Lemma io_step_weaken W W' s s' : (forall p, W p -> W' p) -> io_step W s s' -> io_step W' s s'.
Proof.
  intros Hw (d & pc & -> & Hl & Hs). exists d, pc. split_and!; try done.
  eapply same_outside_weaken; eauto.
Qed.

Lemma read_page_cache_ok s a mode Q :
  zlen (page_cache s) = rawpage_size ->
  (forall r d' pc', same_outside (fun _ => False) (dev s) d' -> zlen pc' = rawpage_size ->
     (r = 0 -> mode <> NMBM_MODE_RAW -> (writesize | a) -> slice pc' 0 writesize = Some (page_at (dev s) a)) ->
     (reliable_page a -> r = 0) ->
     Q r (s <| dev := d' |> <| page_cache := pc' |>)) ->
  wp (read_page_cache a mode) Q s.
Proof.
  intros Hpc HQ. pose proof writesize_pos as Hw. pose proof rawpage_size_spec as Hr.
  pose proof geo_oob as Ho. unfold read_page_cache. wp_step. wp_step. wp_step.
  assert (Hsl : exists buf, slice (page_cache s) 0 writesize = Some buf /\ zlen buf = writesize).
  { eexists. split; [apply slice_some; lia|].
    unfold zlen in *. rewrite length_take, length_drop. lia. }
  destruct Hsl as (buf & Hsl & Hbl). eapply wp_lift; [exact Hsl|]. wp_step.
  apply read_phys_ok. intros [[r data] oob] d' (Hs & Hbd & _ & Hok & Hrel). wp_step.
  destruct data as [data|]; [|done]. simpl in Hbd. simpl.
  assert (Hspl : 0 + zlen data <= zlen (page_cache s)) by lia.
  pose proof (splice_some (page_cache s) 0 data ltac:(lia) Hspl) as Hsp.
  eapply wp_lift; [exact Hsp|]. wp_steps. apply HQ; [done| | |done].
  - rewrite (splice_zlen _ _ _ _ Hsp). done.
  - intros -> Hm Ha. specialize (Hok eq_refl Hm Ha buf eq_refl Hbl). injection Hok as ->.
    pose proof (slice_splice_eq _ _ _ _ Hsp) as E. by rewrite law_page_len in E.
Qed.

Lemma check_bad_ok s ba Q :
  zlen (page_cache s) = rawpage_size ->
  (forall r s', io_step (fun _ => False) s s' -> Q r s') ->
  wp (nmbm_check_bad_phys_block ba) Q s.
Proof.
  intros Hpc HQ. pose proof writesize_pos as Hw. pose proof rawpage_size_spec as Hr.
  pose proof geo_oob as Ho. unfold nmbm_check_bad_phys_block.
  destruct is_bad_block as [f|] eqn:E.
  - wp_step. wp_step. destruct (f (dev s) (ba2addr ba)) as [d' r] eqn:Ef. wp_steps.
    apply HQ, io_step_dev. by eapply law_is_bad.
  - wp_step. wp_step. wp_step. eapply wp_lift; [apply slice_some; lia|]. wp_step.
    apply read_phys_ok. intros [[r data] oob] d' (Hs & _ & Hbo & _). wp_step.
    destruct oob as [oob|]; [|done]. simpl in Hbo. simpl.
    assert (Hlo : zlen oob = oobsize).
    { rewrite Hbo. unfold zlen in *. rewrite length_take, length_drop. lia. }
    assert (Hw0 : 0 <= writesize) by lia.
    assert (Hfit : writesize + zlen oob <= zlen (page_cache s)) by lia.
    pose proof (splice_some (page_cache s) writesize oob Hw0 Hfit) as Hsp.
    pose proof (splice_zlen _ _ _ _ Hsp) as Hlp.
    eapply wp_lift; [exact Hsp|]. wp_step. wp_step.
    assert (Hio : io_step (fun _ => False) s
      (s <| dev := d' |> <| page_cache := take (Z.to_nat writesize) (page_cache s) ++ oob ++
          drop (Z.to_nat writesize + length oob) (page_cache s) |>))
      by (by apply io_step_intro).
    wp_step; [wp_steps; by apply HQ|]. wp_step.
    set (pc := take _ _ ++ _) in *.
    assert (Hin : 0 <= writesize < zlen pc) by lia.
    destruct (znth_some _ _ Hin) as [x Hx].
    eapply wp_lift; [exact Hx|]. wp_steps. by apply HQ.
Qed.

(** Addresses of the pages of a block. *)
Lemma block_addr_bounds ba k :
  0 <= ba < block_count -> 0 <= k <= pages_per_block ->
  0 <= ba * erasesize + k * writesize < 2 ^ 64 /\ 0 <= k * writesize <= erasesize.
Proof.
  intros Hba Hk. pose proof block_count_bounds. pose proof geo_erase. pose proof erasesize_pos.
  pose proof writesize_pos. destruct pages_per_block_spec as [Hp Hpe]. nia.
Qed.

Lemma page_addr_divides ba k : (writesize | ba * erasesize + k * writesize).
Proof.
  apply Z.divide_add_r; [|apply Z.divide_factor_r].
  apply Z.divide_mul_r, writesize_divides_erasesize.
Qed.

Lemma page_in_block ba k :
  0 <= k < pages_per_block -> in_block ba (ba * erasesize + k * writesize).
Proof.
  intros Hk. pose proof writesize_pos. destruct pages_per_block_spec as [Hp Hpe].
  unfold in_block. nia.
Qed.

Lemma mark_bad_loop_ok s ba :
  zlen (page_cache s) = rawpage_size -> 0 <= ba < block_count ->
  wp (iter (S (Z.to_nat pages_per_block)) (mark_bad_page (ba2addr ba)) 0)
     (fun _ s' => exists d', s' = s <| dev := d' |> /\ same_outside (in_block ba) (dev s) d') s.
Proof.
  intros Hpc Hba. pose proof writesize_pos as Hw. pose proof rawpage_size_spec as Hr.
  pose proof geo_oob as Ho. destruct pages_per_block_spec as [Hp Hpe].
  pose proof geo_erase as He. pose proof block_count_bounds as Hbc. pose proof geo_order as Hge.
  rewrite ba2addr_spec by lia.
  apply (wp_iter
    (fun off s' => exists k d', 0 <= k <= pages_per_block /\ off = k * writesize /\
       s' = s <| dev := d' |> /\ same_outside (in_block ba) (dev s) d')
    (fun off _ => Z.to_nat (pages_per_block - off / writesize))); cycle 1.
  { exists 0, (dev s). split_and!; [lia..|by destruct s|auto with nand]. }
  { rewrite Z.div_0_l by lia. lia. }
  intros off s' (k & d' & Hk & -> & -> & Hs). unfold mark_bad_page.
  destruct (block_addr_bounds ba k Hba Hk) as [Ha Hke].
  destruct (Z.ltb_spec (k * writesize) erasesize); cycle 1.
  { wp_steps. by exists d'. }
  wp_step. wp_step. wp_step. simpl. eapply wp_lift; [apply slice_some; lia|].
  wp_step. eapply wp_lift; [apply slice_some; lia|]. wp_step.
  rewrite u64_small by lia. apply write_phys_ok; [apply page_addr_divides|]. simpl. intros _ d2 Hs2 _ _. wp_step.
  assert (Hk' : k <> pages_per_block) by (intros ->; lia).
  rewrite u32_small by lia. split.
  - exists (k + 1), d2. split_and!; [lia..|done|]. eapply same_outside_trans; [exact Hs|].
    eapply same_outside_weaken; [|exact Hs2]. intros p ->. apply page_in_block. lia.
  - replace (k * writesize + writesize) with ((k + 1) * writesize) by lia.
    rewrite !Z.div_mul by lia. lia.
Qed.

Lemma mark_bad_ok s ba Q :
  zlen (page_cache s) = rawpage_size -> 0 <= ba < block_count ->
  (forall r s', io_step (in_block ba) s s' -> Q r s') ->
  wp (nmbm_mark_phys_bad_block ba) Q s.
Proof.
  intros Hpc Hba HQ. pose proof block_count_bounds as Hbc.
  pose proof writesize_pos as Hw. pose proof rawpage_size_spec as Hr. pose proof geo_oob as Ho.
  unfold nmbm_mark_phys_bad_block. destruct mark_bad_block as [f|] eqn:E.
  - wp_step. wp_step. rewrite ba2addr_spec by lia.
    destruct (f (dev s) (ba * erasesize)) as [d' r] eqn:Ef. wp_steps.
    apply HQ, io_step_dev. by eapply law_mark_bad.
  - wp_step. wp_step. wp_step.
    assert (Hf : 0 + zlen (fill 0 rawpage_size) <= zlen (page_cache s)).
    { rewrite fill_zlen; lia. }
    pose proof (splice_some (page_cache s) 0 (fill 0 rawpage_size) ltac:(lia) Hf) as Hsp.
    pose proof (splice_zlen _ _ _ _ Hsp) as Hlp. rewrite Hpc in Hlp.
    eapply wp_lift; [exact Hsp|]. unfold nmbm_set_log_level. wp_steps.
    set (pc := take _ _ ++ _) in *.
    wp_call mark_bad_loop_ok; [done|done|]. intros _ s' (d' & -> & Hs). wp_steps.
    apply HQ. exists d', pc. simpl in *. split_and!; [by destruct s|by rewrite Hlp|done].
Qed.
(** [nmbm_update_info_table].  Every round that leaves a change behind has
    found a new bad block, so [block_count] bounds the rounds. *)
Definition tables_changed (s : nmbm_instance D) : bool :=
  negb (block_state_changed s =? 0) || negb (block_mapping_changed s =? 0).

Definition update_body (_ : unit) : NM (unit + bool) :=
  do changed <- gets tables_changed;
  if changed : bool then
    do success <- nmbm_update_info_table_once false;
    if success : bool then ret (inl tt) else ret (inr false)
  else ret (inr true).

Definition nmbm_update_info_table : NM bool :=
  do prot <- gets protected;
  if negb (prot =? 0) then ret true
  else iter (Z.to_nat block_count + 3) update_body tt.

(** [nmbm_map_block]. *)
Definition nmbm_map_block (lb : Z) : NM bool :=
  do low <- gets mapping_blocks_ba;
  do top <- gets mapping_blocks_top_ba;
  if low =? top then ret false
  else
    do r <- nmbm_block_walk false top 0 low;
    match r with
    | None =>
        nmbm_update_info_table;;
        do low <- gets mapping_blocks_ba;
        mapping_blocks_top_ba ::= low;;
        ret false
    | Some pb =>
        do bm <- gets block_mapping;
        do bm' <- lift (zset bm lb (i32 pb));
        block_mapping ::= bm';;
        do top <- gets mapping_blocks_top_ba;
        mapping_blocks_top_ba ::= u32 (top - 1);;
        do c <- gets block_mapping_changed;
        block_mapping_changed ::= u32 (c + 1);;
        ret true
    end.

(** The loop of [nmbm_create_info_table] that remaps the logic blocks whose
    physical blocks are bad. *)
Definition remap_tail_body (lb : Z) : NM (Z + unit) :=
  do start <- gets mgmt_start_ba;
  if lb <? start then
    do success <- nmbm_map_block lb;
    if success : bool then
      do n <- gets data_block_count;
      data_block_count ::= u32 (n + 1);;
      ret (inl (u32 (lb + 1)))
    else ret (inr tt)
  else ret (inr tt).

(** [nmbm_create_info_table]. *)
Definition nmbm_create_info_table : NM bool :=
  do sba <- gets signature_ba;
  do start <- gets mgmt_start_ba;
  do r <- nmbm_block_walk false sba 1 start;
  match r with
  | None => ret false
  | Some top =>
      mapping_blocks_top_ba ::= top;;
      nmbm_generate_info_table_cache;;
      do success <- nmbm_rebuild_info_table;
      if negb success then ret false
      else
        do n <- gets data_block_count;
        iter (S (Z.to_nat (start - n))) remap_tail_body n;;
        nmbm_update_info_table
  end.

End Table.
(* ===== verification/NmbmIO.v ===== *)
(** * NMBM: specifications of the logic device

    Reads deliver, and writes and erases change, exactly the physical pages
    the mapping table names; failures leave a usable instance. *)

From stdpp Require Import base numbers list.
From Stdlib Require Import ZArith Lia.
From S2P Require Import Prelude IntLib NmbmTypes NmbmPhys NmbmState NmbmNand NmbmTable NmbmMgmt NmbmImage NmbmUpdate NmbmMapping NmbmLogic.

Section LogicBytes.
Context {D : Type} {L : nmbm_lower_device D} {P : NandModel D}.
Implicit Types s : nmbm_instance D.

(** The physical address of a logic address. *)
Definition phys s (i : Z) : option Z :=
  match znth (block_mapping s) (i / erasesize) with
  | Some pb => if pb <? 0 then None else Some (pb * erasesize + i mod erasesize)
  | None => None
  end.

(** The byte at a logic address. *)
Definition logic_byte s (i : Z) : option Z :=
  match phys s i with Some a => flash_byte (dev s) a | None => None end.

(** The bytes the logic device offers to its user. *)
Definition avail s : Z := data_block_count s * erasesize.

(** The logic address is mapped to a block that is not bad, at a physical
    address with the property [R]. *)
Definition live (R : Z -> Prop) s (i : Z) : Prop :=
  exists pb, znth (block_mapping s) (i / erasesize) = Some pb /\ 0 <= pb /\
    state_of (block_state s) pb <> BLOCK_ST_BAD /\ R (pb * erasesize + i mod erasesize).

End LogicBytes.

Section IO.
Context {D : Type} {L : nmbm_lower_device D} {P : NandModel D}.
Context {GO : geometry_ok L} {NL : nand_laws L P}.
Implicit Types s : nmbm_instance D.

(** ** Members and addresses *)

Lemma layout_set_state s ba st c :
  layout_ok s -> 0 <= ba < block_count -> 0 <= st <= 3 ->
  layout_ok (s <| block_state := set_state (block_state s) ba st |> <| block_state_changed := c |>).
Proof.
  intros [] Hb Hst. constructor; try done. by apply buffers_ok_set_state.
Qed.

Lemma device_set_state s ba st c :
  device_ok s -> 0 <= ba < block_count -> 0 <= st <= 3 ->
  device_ok (s <| block_state := set_state (block_state s) ba st |> <| block_state_changed := c |>).
Proof. intros [] Hb Hst. constructor; try done. by apply layout_set_state. Qed.

Lemma device_io W s s' : device_ok s -> io_step W s s' -> device_ok s'.
Proof.
  intros [Hl He Hc] Hio. pose proof (buffers_ok_io _ _ _ (lay_buffers _ Hl) Hio) as Hok.
  destruct Hio as (d & pc & -> & _ & _). constructor; try done. destruct Hl. by constructor.
Qed.

Lemma get_mapping_ok s lb Q :
  device_ok s -> 0 <= lb < block_count ->
  (forall pb, znth (block_mapping s) lb = Some pb -> - 2 ^ 31 <= pb < block_count -> Q pb s) ->
  wp (get_mapping lb) Q s.
Proof.
  intros Hd Hlb HQ. unfold get_mapping. wp_step. wp_step.
  assert (Hin : 0 <= lb < zlen (block_mapping s)) by (rewrite (ok_map_len s); [done|apply Hd]).
  destruct (znth_some _ _ Hin) as [pb Hpb]. eapply wp_lift; [exact Hpb|]. apply HQ; [done|].
  unfold znth in Hpb. destruct (lb <? 0); [done|].
  pose proof (Forall_lookup_1 _ _ _ _ (dev_entries s Hd) Hpb).
  pose proof (Forall_lookup_1 _ _ _ _ (ok_map_val s (lay_buffers _ (dev_layout _ Hd))) Hpb). simpl in *. lia.
Qed.

(** A logic block is mapped to [b]. *)
Definition in_use s b : Prop := exists lb, znth (block_mapping s) lb = Some b.

(** A step of the logic device: mapping and layout stay, pages change only
    in [W] and in the management area, and a sound block that holds no logic
    block keeps its state. *)
Record data_step (W : Z -> Prop) s s' : Prop := {
  ds_config : config s' = config s;
  ds_pages : same_outside (fun p => W p \/ blocks (mgmt_area s) p) (dev s) (dev s');
  ds_states b : 0 <= b < block_count -> sound b -> ~ in_use s b ->
                state_of (block_state s') b = state_of (block_state s) b
}.

Lemma in_use_config s s' b : config s' = config s -> in_use s' b <-> in_use s b.
Proof. intros C. apply config_inv in C as (_ & E & _). unfold in_use. by rewrite E. Qed.

Lemma data_step_io W s s' : io_step W s s' -> data_step W s s'.
Proof.
  intros (d & pc & -> & _ & Hs). constructor; [done| |done]. eapply same_outside_weaken; [|exact Hs]. auto.
Qed.

Lemma data_step_maint W s s' : maint_step s s' -> data_step W s s'.
Proof.
  intros [C _ Hp Hw _]. constructor; [done| |].
  - eapply same_outside_weaken; [|exact Hp]. auto.
  - intros b Hb Hs _. by destruct (Hw b Hb) as [|([_ ?] & _)].
Qed.

Lemma data_step_set_state W s ba st c :
  buffers_ok s -> 0 <= ba < block_count -> 0 <= st <= 3 -> in_use s ba ->
  data_step W s (s <| block_state := set_state (block_state s) ba st |> <| block_state_changed := c |>).
Proof.
  intros Hok Hba Hst Hu. constructor; [done|done|]. intros b Hb _ Hn.
  destruct (set_state_spec s ba st Hok Hba Hst) as (_ & Ho & _). apply Ho; [lia|]. by intros ->.
Qed.

Lemma data_step_trans W s1 s2 s3 : data_step W s1 s2 -> data_step W s2 s3 -> data_step W s1 s3.
Proof.
  intros [C1 P1 S1] [C2 P2 S2]. rewrite (config_area _ _ C1) in P2. constructor; [congruence| |].
  - by eapply same_outside_trans.
  - intros b Hb Hs Hn. rewrite S2; [by apply S1|done..|]. by rewrite (in_use_config s1).
Qed.

Lemma data_step_weaken (W W' : Z -> Prop) s s' :
  (forall p, W p -> W' p) -> data_step W s s' -> data_step W' s s'.
Proof.
  intros Hw [C P' S]. constructor; [done| |done]. eapply same_outside_weaken; [|exact P'].
  intros p [?|?]; auto.
Qed.

(** Marking a mapped block and saving the tables. *)
Lemma mark_and_update_ok {A} s pb st (x : A) Q :
  device_ok s -> 0 <= pb < block_count -> 0 <= st <= 3 ->
  (forall s', device_ok s' -> (in_use s pb -> data_step (fun _ => False) s s') -> Q x s') ->
  wp (nmbm_set_block_state pb st;; nmbm_update_info_table;; ret x) Q s.
Proof.
  intros Hd Hpb Hst HQ. wp_step. apply wp_set_block_state; [apply Hd|done|done|]. wp_step.
  set (s1 := s <| block_state := _ |> <| block_state_changed := _ |>).
  assert (Hd1 : device_ok s1) by (by apply device_set_state).
  eapply wp_conseq; [apply update_info_table_ok, Hd1|]. cbv beta. intros ok s2 (Hm & _).
  wp_step. apply HQ; [by eapply device_ok_maint|]. intros Hu.
  eapply data_step_trans; [by apply data_step_set_state; [apply Hd|..]|by apply data_step_maint].
Qed.

Lemma addr_block s i :
  device_ok s -> 0 <= i < block_count * erasesize ->
  addr2ba i = i / erasesize /\ 0 <= addr2ba i < block_count /\
  u32 (Z.land i erasesize_mask) = i mod erasesize /\ 0 <= i mod erasesize < erasesize.
Proof.
  intros Hd Hi. geometry. assert (Hm : 0 <= i mod erasesize < erasesize) by (apply Z.mod_pos_bound; lia).
  rewrite addr2ba_spec by nia. rewrite land_erasesize_mask, u32_small by lia.
  split_and!; try lia; [apply Z.div_pos; lia|apply Z.div_lt_upper_bound; lia].
Qed.

Lemma phys_addr pb off :
  0 <= pb < block_count -> 0 <= off < erasesize ->
  u64 (ba2addr pb + off) = pb * erasesize + off /\ 0 <= pb * erasesize + off < 2 ^ 63.
Proof. intros Hp Ho. geometry. rewrite ba2addr_spec by lia. rewrite u64_small; nia. Qed.

(** A page lies within one block. *)
Lemma page_in_one_block p r :
  (writesize | p) -> 0 <= r < writesize ->
  (p + r) / erasesize = p / erasesize /\ (p + r) mod erasesize = p mod erasesize + r /\
  (writesize | p mod erasesize).
Proof.
  intros [k ->] Hr. geometry. destruct writesize_divides_erasesize as [q Hq].
  assert (Hq0 : 0 < q) by nia. assert (Hne : erasesize <> 0) by lia.
  assert (Hm : (k * writesize) mod erasesize = (k mod q) * writesize).
  { rewrite Hq, Z.mul_mod_distr_r by lia. done. }
  pose proof (Z.mod_pos_bound k q Hq0) as Hkq.
  pose proof (Z.div_mod (k * writesize) erasesize Hne) as Hdm.
  assert (E : k * writesize + r = erasesize * (k * writesize / erasesize) +
                                  ((k * writesize) mod erasesize + r)) by lia.
  assert (Hb : 0 <= (k * writesize) mod erasesize + r < erasesize) by (rewrite Hm; nia).
  split_and!; [symmetry; by eapply Z.div_unique_pos|symmetry; by eapply Z.mod_unique_pos|].
  rewrite Hm. apply Z.divide_factor_r.
Qed.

....

Problem:
Return the lines exactly as they stand, please. Start at the top of the material and finish with the line where "(r = 0 -> mode" appears.

Written response:
Lemma io_step_weaken W W' s s' : (forall p, W p -> W' p) -> io_step W s s' -> io_step W' s s'.
Proof.
  intros Hw (d & pc & -> & Hl & Hs). exists d, pc. split_and!; try done.
  eapply same_outside_weaken; eauto.
Qed.

Lemma read_page_cache_ok s a mode Q :
  zlen (page_cache s) = rawpage_size ->
  (forall r d' pc', same_outside (fun _ => False) (dev s) d' -> zlen pc' = rawpage_size ->
     (r = 0 -> mode <> NMBM_MODE_RAW -> (writesize | a) -> slice pc' 0 writesize = Some (page_at (dev s) a)) ->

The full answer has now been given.